Uno de los campus de la URJC

Antón Losada

No puedo estar más de acuerdo con Carmen Montón. No somos todos iguales y precisamente, por esa misma razón, la ministra de Sanidad ya debería haber dimitido el mismo día que fue publicada en el diario.es la contrastada información sobre su máster, que no ha podido rebatir y ha tenido que acabar por reconocer en lo sustancial. Sin excusas, sin medias verdades, sin esconderse detrás de las decisiones o los actos de otros. Ha tardado demasiado en entenderlo y lo que podía haber sido un gesto ejemplar y digno, queda ahora reducido a una medida desesperada y vergonzante, tomada cuando ya no le quedaba más remedio y forzada por la realidad.

Cuando te dan un título si ir a clase, sin cumplir las mismas condiciones que el resto de tus compañeros y sin circular por los mismos canales reglamentarios y burocráticos que transitan con esfuerzo los demás alumnos, recibes un trato de favor y no resulta ni admisible, ni justificable, ni convalidable.
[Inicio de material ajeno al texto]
(* ===== verification/PlacementFacts.v ===== *)
(** * What the assignment does

Facts about [WorkingPlacement.Core]: its well-formedness and that every
operation keeps it, the closed form of the domain counts, the declarative
reading of [CanPlace], and the accounting of capacity. *)
From S2P Require Import Prelude Float64 Model Cluster WorkingPlacement.

(** ** Well-formed assignments *)

Definition sits (n : string) (ns : NodeState.t) : Prop :=
  Node.Name (NodeState.node ns) = n ∧
  Forall (λ o, Pod.NodeName o = n) (NodeState.occupants ns).

Record core_wf (p : Core.t) : Prop := {
  wf_order : NoDup (Core.nodeOrder p);
  wf_dom n : n ∈ Core.nodeOrder p ↔ is_Some (Core.nodes p !! n);
  wf_sits n ns : Core.nodes p !! n = Some ns → sits n ns;
}.

(** Every operation leaves the nodes and their labels alone. *)
Definition same_nodes (p q : Core.t) : Prop :=
  Core.nodeOrder p = Core.nodeOrder q ∧
  ∀ n, NodeState.node <$> Core.nodes p !! n = NodeState.node <$> Core.nodes q !! n.

#[global] Instance same_nodes_equiv : Equivalence same_nodes.
Proof.
  split.
  - done.
  - intros p q [??]; split; by symmetry.
  - intros p q r [E1 H1] [E2 H2]; split; [congruence|]. intros n. by rewrite H1.
Qed.

(** Writing one node back with the same [node] field. *)
Lemma same_nodes_insert p n ns ns' :
  Core.nodes p !! n = Some ns → NodeState.node ns' = NodeState.node ns →
  same_nodes p (Core.mk (<[n := ns']> (Core.nodes p)) (Core.nodeOrder p)).
Proof.
  intros Hn He. split; [done|]. intros m. simpl.
  destruct (decide (n = m)) as [->|]; [|by rewrite lookup_insert_ne].
  by rewrite lookup_insert_eq, Hn; simpl; rewrite He.
Qed.

Lemma core_wf_insert p n ns ns' :
  core_wf p → Core.nodes p !! n = Some ns → sits n ns' →
  core_wf (Core.mk (<[n := ns']> (Core.nodes p)) (Core.nodeOrder p)).
Proof.
  intros [Ho Hd Hs] Hn Hs'. split; simpl; [done| |].
  - intros m. rewrite Hd, lookup_insert_is_Some'. split; [auto|].
    intros [->|?]; [eauto|done].
  - intros m ms. rewrite lookup_insert_Some. intros [[-> <-]|[_ ?]]; eauto.
Qed.

Lemma take_pod_spec pod os o rest :
  take_pod pod os = Some (o, rest) → o ∈ os ∧ sameKey o pod = true ∧ os ≡ₚ o :: rest.
Proof.
  revert o rest. induction os as [|x os IH]; intros o rest; simpl; [done|].
  destruct (sameKey x pod) eqn:Hk.
  - intros [= <- <-]. repeat split; [by constructor|done|done].
  - destruct (take_pod pod os) as [[o' r']|]; simpl; [|done]. intros [= -> <-].
    destruct (IH o r' eq_refl) as (?&?&Hp). repeat split; [by constructor|done|].
    rewrite Hp. by constructor.
Qed.

Lemma take_pod_None pod os :
  take_pod pod os = None ↔ ∀ o, o ∈ os → sameKey o pod = false.
Proof.
  induction os as [|x os IH]; simpl; [split; [intros _ o; by rewrite elem_of_nil|done]|].
  destruct (sameKey x pod) eqn:Hk.
  - split; [done|]. intros H. specialize (H x). rewrite H in Hk; [done|by constructor].
  - destruct (take_pod pod os) as [[o' r']|] eqn:Ht; simpl.
    + split; [done|]. intros H. enough (Some (o', r') = None) by done.
      apply IH. intros o ?. apply H. by constructor.
    + split; [|done]. intros _ o [->|?]%elem_of_cons; [done|]. by apply IH.
Qed.

Lemma place_wf pod n p : core_wf p → core_wf (Core.Place pod n p).
Proof.
  intros Hw. unfold Core.Place. destruct (Core.nodes p !! n) as [ns|] eqn:Hn; [|done].
  eapply core_wf_insert; [done..|]. destruct (wf_sits _ Hw _ _ Hn) as [? ?].
  split; simpl; [done|]. apply Forall_app; split; [done|]. by repeat constructor.
Qed.

Lemma place_same_nodes pod n p : same_nodes p (Core.Place pod n p).
Proof.
  unfold Core.Place. destruct (Core.nodes p !! n) as [ns|] eqn:Hn; [|done].
  by eapply same_nodes_insert.
Qed.

Lemma removed_spec pod p ns o rest :
  Core.removed pod p = Some (ns, o, rest) →
  Core.nodes p !! Pod.NodeName pod = Some ns ∧
  take_pod pod (NodeState.occupants ns) = Some (o, rest).
Proof.
  unfold Core.removed. destruct (Core.nodes p !! _) as [ns'|]; simpl; [|done].
  destruct (take_pod pod (NodeState.occupants ns')) as [[??]|] eqn:?; simpl; [|done].
  by intros [= -> -> ->].
Qed.

Lemma remove_wf pod p : core_wf p → core_wf (Core.Remove pod p).
Proof.
  intros Hw. unfold Core.Remove. destruct (Core.removed pod p) as [[[ns o] rest]|] eqn:Hr; [|done].
  apply removed_spec in Hr as [Hn Ht].
  eapply core_wf_insert; [done..|]. destruct (wf_sits _ Hw _ _ Hn) as [? Hf].
  split; simpl; [done|]. apply take_pod_spec in Ht as (_&_&Hp).
  rewrite Hp in Hf. by inversion Hf.
Qed.

Lemma remove_same_nodes pod p : same_nodes p (Core.Remove pod p).
Proof.
  unfold Core.Remove. destruct (Core.removed pod p) as [[[ns o] rest]|] eqn:Hr; [|done].
  apply removed_spec in Hr as [Hn Ht]. by eapply same_nodes_insert.
Qed.

Lemma add_pod_wf p pod : core_wf p → core_wf (Core.add_pod p pod).
Proof.
  intros Hw. unfold Core.add_pod. case_match; [done|].
  destruct (Core.nodes p !! Pod.NodeName pod) as [ns|] eqn:Hn; [|done].
  eapply core_wf_insert; [done..|]. destruct (wf_sits _ Hw _ _ Hn) as [? ?].
  split; simpl; [done|]. apply Forall_app; split; [done|]. by repeat constructor.
Qed.

Lemma add_node_wf c p n :
  Node.Name n ∉ Core.nodeOrder p → core_wf p → core_wf (Core.add_node c p n).
Proof.
  intros Hn [Ho Hd Hs]. split; simpl.
  - apply NoDup_app. repeat split; [done| |by apply NoDup_singleton].
    intros x Hx ->%list_elem_of_singleton. done.
  - intros m. rewrite elem_of_app, list_elem_of_singleton, Hd, lookup_insert_is_Some'.
    split; [intros [?| ->]; auto|intros [->|?]; auto].
  - intros m ms. rewrite lookup_insert_Some. intros [[<- <-]|[_ ?]]; [|eauto].
    split; simpl; [done|constructor].
Qed.

Lemma add_nodes_wf c ns p :
  NoDup (Node.Name <$> ns) → (∀ n, n ∈ ns → Node.Name n ∉ Core.nodeOrder p) →
  core_wf p → core_wf (fold_left (Core.add_node c) ns p).
Proof.
  revert p. induction ns as [|n ns IH]; intros p Hd Hf Hw; simpl; [done|].
  inversion Hd as [|?? Hn Hd']; subst. apply IH; [done| |].
  - intros m Hm. simpl. rewrite elem_of_app, list_elem_of_singleton.
    intros [?|He]; [by eapply Hf; [right|]|].
    apply Hn. rewrite <- He. by apply list_elem_of_fmap_2.
  - apply add_node_wf; [|done]. apply Hf. by left.
Qed.

Lemma empty_wf : core_wf (Core.mk ∅ []).
Proof.
  split; simpl; [constructor| |].
  - intros n. rewrite lookup_empty. split; [by rewrite elem_of_nil|by intros []].
  - intros n ns. by rewrite lookup_empty.
Qed.

Lemma new_wf snap c :
  NoDup (Node.Name <$> ClusterSnapshot.Nodes snap) → core_wf (Core.NewPlacementCeiling snap c).
Proof.
  intros Hd. unfold Core.NewPlacementCeiling.
  assert (Hw : core_wf (fold_left (Core.add_node c) (ClusterSnapshot.Nodes snap) (Core.mk ∅ []))).
  { apply add_nodes_wf; [done| |apply empty_wf]. intros n _. apply not_elem_of_nil. }
  revert Hw. generalize (fold_left (Core.add_node c) (ClusterSnapshot.Nodes snap) (Core.mk ∅ [])).
  induction (ClusterSnapshot.Pods snap) as [|pod pods IH]; intros p Hw; simpl; [done|].
  apply IH. by apply add_pod_wf.
Qed.

#[export] Hint Resolve place_wf remove_wf add_pod_wf new_wf place_same_nodes remove_same_nodes
  : placement.

(** ** The domain counts in closed form *)

Definition tally (p : Core.t) (namespace : string) (sel : option LabelSelector.t)
    (name : string) : Z :=
  Z.of_nat (length (List.filter (Core.counted namespace sel) (Core.Occupants p name))).

Definition in_domain (p : Core.t) (key d name : string) : bool :=
  bool_decide (Core.node_label p name key = Some d).

Fixpoint domain_sum (p : Core.t) (namespace key : string) (sel : option LabelSelector.t)
    (d : string) (names : list string) : Z :=
  match names with
  | [] => 0
  | name :: names =>
      (if in_domain p key d name then tally p namespace sel name else 0) +
      domain_sum p namespace key sel d names
  end.

Lemma count_occupants_lookup namespace sel domain os (m : gmap string Z) z :
  m !! domain = Some z →
  fold_left (λ counts o,
    if Core.counted namespace sel o then <[domain := default 0 (counts !! domain) + 1]> counts
    else counts) os m
  = <[domain := z + Z.of_nat (length (List.filter (Core.counted namespace sel) os))]> m.
Proof.
  revert m z. induction os as [|o os IH]; intros m z Hm; simpl.
  - by rewrite Z.add_0_r, insert_id.
  - case_match; simpl; [|by apply IH].
    rewrite Hm; simpl. rewrite (IH _ (z + 1)) by apply lookup_insert_eq.
    rewrite insert_insert_eq. f_equal. lia.
Qed.

Lemma count_node_lookup p namespace key sel m name d :
  Core.count_node p namespace key sel m name !! d =
  if in_domain p key d name then Some (default 0 (m !! d) + tally p namespace sel name)
  else m !! d.
Proof.
  unfold Core.count_node, in_domain, tally.
  destruct (Core.node_label p name key) as [dom|].
  2:{ by rewrite bool_decide_eq_false_2. }
  set (m' := match m !! dom with None => _ | Some _ => _ end).
  assert (Hm : m' = <[dom := default 0 (m !! dom)]> m).
  { unfold m'. destruct (m !! dom) eqn:E; [|done]. by rewrite insert_id. }
  rewrite (count_occupants_lookup _ _ _ _ _ (default 0 (m !! dom))).
  2:{ rewrite Hm. apply lookup_insert_eq. }
  rewrite Hm, insert_insert_eq.
  destruct (decide (dom = d)) as [->|Hne].
  - by rewrite lookup_insert_eq, bool_decide_eq_true_2.
  - rewrite lookup_insert_ne by done. rewrite bool_decide_eq_false_2; [done|congruence].
Qed.

Lemma count_fold_lookup p namespace key sel names m d :
  fold_left (Core.count_node p namespace key sel) names m !! d =
  if existsb (in_domain p key d) names
  then Some (default 0 (m !! d) + domain_sum p namespace key sel d names)
  else m !! d.
Proof.
  revert m. induction names as [|name names IH]; intros m; simpl; [done|].
  rewrite IH, count_node_lookup. destruct (in_domain p key d name); simpl.
  - case_match eqn:E; f_equal; [lia|].
    assert (domain_sum p namespace key sel d names = 0) as ->; [|lia].
    clear -E. induction names as [|x names IH]; simpl in *; [done|].
    apply orb_false_iff in E as [-> ?]. by rewrite IH.
  - by case_match; rewrite ?Z.add_0_l.
Qed.

Lemma count_domains_lookup p namespace key sel d :
  Core.count_domains p namespace key sel !! d =
  if existsb (in_domain p key d) (Core.nodeOrder p)
  then Some (domain_sum p namespace key sel d (Core.nodeOrder p)) else None.
Proof. apply count_fold_lookup. Qed.

Lemma same_nodes_label p q n k :
  same_nodes p q → Core.node_label p n k = Core.node_label q n k.
Proof.
  intros [_ H]. unfold Core.node_label. specialize (H n).
  destruct (Core.nodes p !! n), (Core.nodes q !! n); simpl in *; [|done..].
  injection H as H. by rewrite H.
Qed.

(** When the tallies of one node change by [delta], so does its domain, and
nothing else. *)
Lemma domain_sum_shift p q namespace key sel n delta d names :
  same_nodes p q → NoDup names →
  (∀ m, tally q namespace sel m = tally p namespace sel m + if (m =? n)%string then delta else 0) →
  domain_sum q namespace key sel d names =
  domain_sum p namespace key sel d names +
  if bool_decide (n ∈ names) && in_domain p key d n then delta else 0.
Proof.
  intros Hs Hd Ht. induction Hd as [|m names Hm Hd IH]; simpl.
  { done. }
  rewrite IH. assert (in_domain q key d m = in_domain p key d m) as ->.
  { unfold in_domain. by rewrite (same_nodes_label p q). }
  rewrite Ht. destruct (String.eqb_spec m n) as [->|Hne].
  - rewrite (bool_decide_eq_false_2 _ Hm), bool_decide_eq_true_2 by by left.
    clear. destruct (in_domain p key d n); simpl; lia.
  - erewrite (bool_decide_ext (n ∈ m :: names) (n ∈ names)).
    2:{ rewrite elem_of_cons. split; [intros [?|?]; [congruence|done]|by right]. }
    rewrite Z.add_0_r, Z.add_assoc. done.
Qed.

Lemma count_domains_shift p q namespace key sel n delta :
  core_wf p → same_nodes p q →
  (∀ m, tally q namespace sel m = tally p namespace sel m + if (m =? n)%string then delta else 0) →
  Core.count_domains q namespace key sel =
  match Core.node_label p n key with
  | None => Core.count_domains p namespace key sel
  | Some dom =>
      <[dom := default 0 (Core.count_domains p namespace key sel !! dom) + delta]>
        (Core.count_domains p namespace key sel)
  end.
Proof.
  intros Hw Hs Ht. apply map_eq. intros d.
  assert (Hin : ∀ d, n ∈ Core.nodeOrder p ∨ in_domain p key d n = false).
  { intros d'. unfold in_domain, Core.node_label.
    destruct (Core.nodes p !! n) as [ns|] eqn:E; simpl.
    - left. rewrite (wf_dom _ Hw), E. eauto.
    - by right. }
  rewrite count_domains_lookup. rewrite <- (proj1 Hs).
  assert (Hex : existsb (in_domain q key d) (Core.nodeOrder p) =
                existsb (in_domain p key d) (Core.nodeOrder p)).
  { apply existsb_ext. intros x. unfold in_domain. by rewrite (same_nodes_label p q). }
  rewrite Hex, (domain_sum_shift p q _ _ _ n delta) by (try apply Hw; done).
  destruct (Core.node_label p n key) as [dom|] eqn:Hl.
  - destruct (decide (dom = d)) as [->|Hne].
    + rewrite lookup_insert_eq, count_domains_lookup.
      assert (Hd : in_domain p key d n = true) by (by apply bool_decide_eq_true_2).
      destruct (Hin d) as [Hi|?]; [|congruence].
      rewrite (proj2 (existsb_elem _ _)) by eauto. rewrite bool_decide_eq_true_2 by done.
      by rewrite Hd.
    + rewrite lookup_insert_ne, count_domains_lookup by done.
      assert (in_domain p key d n = false) as ->.
      { apply bool_decide_eq_false_2. congruence. }
      by rewrite andb_false_r, Z.add_0_r.
  - rewrite count_domains_lookup. assert (in_domain p key d n = false) as ->.
    { apply bool_decide_eq_false_2. congruence. }
    by rewrite andb_false_r, Z.add_0_r.
Qed.

Definition flag (b : bool) : Z := if b then 1 else 0.

Lemma tally_place p pod n namespace sel m :
  is_Some (Core.nodes p !! n) →
  tally (Core.Place pod n p) namespace sel m =
  tally p namespace sel m +
  if (m =? n)%string then flag (Core.counted namespace sel pod) else 0.
Proof.
  intros [ns Hn]. unfold tally, Core.Occupants, Core.Place. rewrite Hn. simpl.
  destruct (String.eqb_spec m n) as [->|Hne].
  - rewrite lookup_insert_eq, Hn. simpl. rewrite List.filter_app, length_app. simpl.
    assert (Core.counted namespace sel (Pod.set_NodeName n pod) =
            Core.counted namespace sel pod) as -> by done.
    unfold flag. case_match; simpl; lia.
  - rewrite lookup_insert_ne by done. lia.
Qed.

Lemma filter_length_perm {A} (f : A → bool) l1 l2 :
  l1 ≡ₚ l2 → length (List.filter f l1) = length (List.filter f l2).
Proof.
  induction 1; simpl; [done|case_match; simpl; congruence|repeat case_match; done|congruence].
Qed.

Lemma tally_remove p pod ns o rest namespace sel m :
  Core.removed pod p = Some (ns, o, rest) →
  tally (Core.Remove pod p) namespace sel m =
  tally p namespace sel m +
  if (m =? Pod.NodeName pod)%string then - flag (Core.counted namespace sel o) else 0.
Proof.
  intros Hr. unfold tally, Core.Occupants, Core.Remove. rewrite Hr. simpl.
  apply removed_spec in Hr as [Hn (_&_&Hp)%take_pod_spec].
  destruct (String.eqb_spec m (Pod.NodeName pod)) as [->|Hne].
  - rewrite lookup_insert_eq, Hn. simpl. rewrite (filter_length_perm _ _ _ Hp). simpl.
    unfold flag. case_match; simpl; lia.
  - rewrite lookup_insert_ne by done. lia.
Qed.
Lo sabe cualquier estudiante universitario español y lo sabía de sobra la diputada Carmen Montón. Su error fue aceptar ese trato de favor y los errores, en política como en la vida, se pagan. No es justo ni injusto, no es merecido o inmerecido; es así, como el fútbol. Que sea tan buena ministra como dice Pedro Sánchez tampoco servía como defensa. Seguro que hay muchas ministras excepcionales que ahora podrán demostrarlo y sin reproches en su currículo.

Las excusas de que solo hizo aquello que le decían en el Instituto de Derecho Público y en la propia Universidad Rey Juan Carlos, o que Carmen Montón no debía ser responsable de los actos cometidos por otros en el seno de la universidad, sólo sirven para prevenir las hipotéticas consecuencias jurídicas. Pero ni atenúan ni redimen la responsabilidad política y ética de saber que el trato era de privilegio y se le suministraba por razón de su cargo y relevancia política.

Parece claro que su caso no llega a los extremos de desahogo demostrados por Cristina Cifuentes, o a la parodia de la cultura del esfuerzo que encarna Pablo Casado y sus doctorados a tanto la hora. Pero había cruzado la línea de lo admisible. Que la haya traspasado menos que los demás no la eximía de tener que pagar su responsabilidad, ni le daba legitimidad para atrincherarse en el ministerio.

Mientras no tracemos los limites de la responsabilidad política y ética con esa nitidez, sin distintas mediciones según sean de los nuestros o de los otros, seguiremos condenados a envidar que, por ejemplo, en Alemania, un ministro de Defensa, Karl-Theodore Zu Guttenberg, o una Ministra de Educación, Annette Schavan, debieran dimitir por haber copiado sus tesis doctorales décadas antes. Aunque ya sabemos la razón por la que no sucede lo mismo aquí y por la cual tantas veces nos hemos preguntado inquietos; porque, efectivamente, cuando tienen la ocasión demostrar que no son todos iguales, su primera reacción siempre consiste en acreditar exactamente lo contrario.

La dimisión de Carmen Montón, aunque sea tarde, mal y a rastras, ayuda a trazar con claridad la línea ética y política. El siguiente ya sabe lo que tiene que hacer y sin perder más tiempo. Sólo estará retrasando lo inevitable. Se llame Pablo Casado o Pepito Pérez.